■ EXERCISE GOAL
Every line in the data below that has the word "exact" should be returned.

[Stored items]
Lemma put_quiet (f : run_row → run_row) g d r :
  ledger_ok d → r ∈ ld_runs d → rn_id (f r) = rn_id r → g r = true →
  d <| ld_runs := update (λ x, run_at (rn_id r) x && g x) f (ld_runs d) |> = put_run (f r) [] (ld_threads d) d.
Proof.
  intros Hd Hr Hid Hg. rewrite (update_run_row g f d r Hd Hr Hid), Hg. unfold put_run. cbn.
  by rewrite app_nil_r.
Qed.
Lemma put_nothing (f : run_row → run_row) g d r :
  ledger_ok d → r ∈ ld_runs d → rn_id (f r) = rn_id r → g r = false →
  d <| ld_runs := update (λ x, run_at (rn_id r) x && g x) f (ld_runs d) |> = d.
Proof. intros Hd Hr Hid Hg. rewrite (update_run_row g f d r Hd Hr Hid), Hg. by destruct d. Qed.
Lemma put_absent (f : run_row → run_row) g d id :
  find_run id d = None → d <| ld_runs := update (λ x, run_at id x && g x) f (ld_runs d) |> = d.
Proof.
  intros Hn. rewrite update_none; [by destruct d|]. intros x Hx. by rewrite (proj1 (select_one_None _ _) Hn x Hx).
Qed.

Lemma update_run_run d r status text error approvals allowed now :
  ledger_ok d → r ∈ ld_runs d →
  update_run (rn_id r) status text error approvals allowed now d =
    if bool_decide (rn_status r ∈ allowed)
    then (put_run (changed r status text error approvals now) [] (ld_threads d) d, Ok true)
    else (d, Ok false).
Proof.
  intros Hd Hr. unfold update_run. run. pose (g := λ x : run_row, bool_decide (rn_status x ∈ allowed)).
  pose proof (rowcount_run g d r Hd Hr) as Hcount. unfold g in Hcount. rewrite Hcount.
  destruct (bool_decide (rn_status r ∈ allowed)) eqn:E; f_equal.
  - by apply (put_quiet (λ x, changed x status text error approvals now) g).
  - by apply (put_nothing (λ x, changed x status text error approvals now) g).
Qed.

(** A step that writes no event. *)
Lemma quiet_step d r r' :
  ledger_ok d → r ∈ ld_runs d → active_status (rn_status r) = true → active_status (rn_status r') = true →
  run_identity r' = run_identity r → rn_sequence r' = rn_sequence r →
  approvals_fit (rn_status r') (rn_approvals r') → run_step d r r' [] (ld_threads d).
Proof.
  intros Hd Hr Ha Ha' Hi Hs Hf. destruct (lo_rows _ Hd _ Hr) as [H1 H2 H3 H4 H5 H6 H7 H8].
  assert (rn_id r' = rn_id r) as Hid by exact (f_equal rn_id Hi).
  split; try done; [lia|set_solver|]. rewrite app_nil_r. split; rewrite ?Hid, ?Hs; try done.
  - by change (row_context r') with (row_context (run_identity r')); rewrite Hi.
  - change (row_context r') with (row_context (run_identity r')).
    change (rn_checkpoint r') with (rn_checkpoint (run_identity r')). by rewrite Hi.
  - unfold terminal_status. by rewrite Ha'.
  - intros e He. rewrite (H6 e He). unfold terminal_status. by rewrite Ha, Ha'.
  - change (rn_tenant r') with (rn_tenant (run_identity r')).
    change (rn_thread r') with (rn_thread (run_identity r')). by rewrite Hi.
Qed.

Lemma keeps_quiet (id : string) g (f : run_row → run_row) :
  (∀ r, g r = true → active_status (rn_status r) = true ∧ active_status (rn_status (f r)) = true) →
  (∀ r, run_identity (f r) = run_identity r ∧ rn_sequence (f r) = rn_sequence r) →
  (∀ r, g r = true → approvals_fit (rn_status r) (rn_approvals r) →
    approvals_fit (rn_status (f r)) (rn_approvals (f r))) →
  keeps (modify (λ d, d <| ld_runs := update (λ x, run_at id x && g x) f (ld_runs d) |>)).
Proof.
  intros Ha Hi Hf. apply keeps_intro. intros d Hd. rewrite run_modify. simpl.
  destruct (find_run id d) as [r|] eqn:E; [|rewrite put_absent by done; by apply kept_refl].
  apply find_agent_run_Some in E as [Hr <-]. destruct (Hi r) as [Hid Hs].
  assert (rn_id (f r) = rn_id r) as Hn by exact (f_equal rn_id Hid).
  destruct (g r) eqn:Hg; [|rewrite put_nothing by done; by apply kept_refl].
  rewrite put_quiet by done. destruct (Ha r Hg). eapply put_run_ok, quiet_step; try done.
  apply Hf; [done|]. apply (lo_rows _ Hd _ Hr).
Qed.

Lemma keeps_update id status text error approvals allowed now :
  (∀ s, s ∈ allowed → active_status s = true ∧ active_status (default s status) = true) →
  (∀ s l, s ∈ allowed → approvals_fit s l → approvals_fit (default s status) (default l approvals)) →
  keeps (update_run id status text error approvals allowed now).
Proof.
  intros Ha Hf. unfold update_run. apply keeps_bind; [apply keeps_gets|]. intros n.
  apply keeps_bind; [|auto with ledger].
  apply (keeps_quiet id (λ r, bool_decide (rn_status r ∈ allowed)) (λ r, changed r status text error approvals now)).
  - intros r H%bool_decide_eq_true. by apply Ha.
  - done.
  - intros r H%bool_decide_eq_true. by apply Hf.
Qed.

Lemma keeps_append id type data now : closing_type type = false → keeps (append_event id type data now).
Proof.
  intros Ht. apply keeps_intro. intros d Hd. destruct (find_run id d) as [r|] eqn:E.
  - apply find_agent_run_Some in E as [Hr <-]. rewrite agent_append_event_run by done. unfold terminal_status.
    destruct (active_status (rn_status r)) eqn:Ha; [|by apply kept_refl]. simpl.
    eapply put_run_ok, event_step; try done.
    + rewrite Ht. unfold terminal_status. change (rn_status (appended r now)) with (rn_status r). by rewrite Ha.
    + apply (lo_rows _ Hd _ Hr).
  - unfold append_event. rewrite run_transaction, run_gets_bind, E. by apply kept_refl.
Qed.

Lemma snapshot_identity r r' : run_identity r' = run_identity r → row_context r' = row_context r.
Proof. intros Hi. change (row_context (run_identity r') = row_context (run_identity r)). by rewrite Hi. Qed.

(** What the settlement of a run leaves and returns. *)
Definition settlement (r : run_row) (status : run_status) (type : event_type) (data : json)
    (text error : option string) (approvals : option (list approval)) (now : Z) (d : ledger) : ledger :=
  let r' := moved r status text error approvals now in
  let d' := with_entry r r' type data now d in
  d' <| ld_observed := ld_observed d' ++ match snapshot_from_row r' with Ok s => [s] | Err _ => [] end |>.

■ TASK RESULT
  assert (rn_id r' = rn_id r) as Hid by exact (f_equal rn_id Hi).
  assert (rn_id (f r) = rn_id r) as Hn by exact (f_equal rn_id Hid).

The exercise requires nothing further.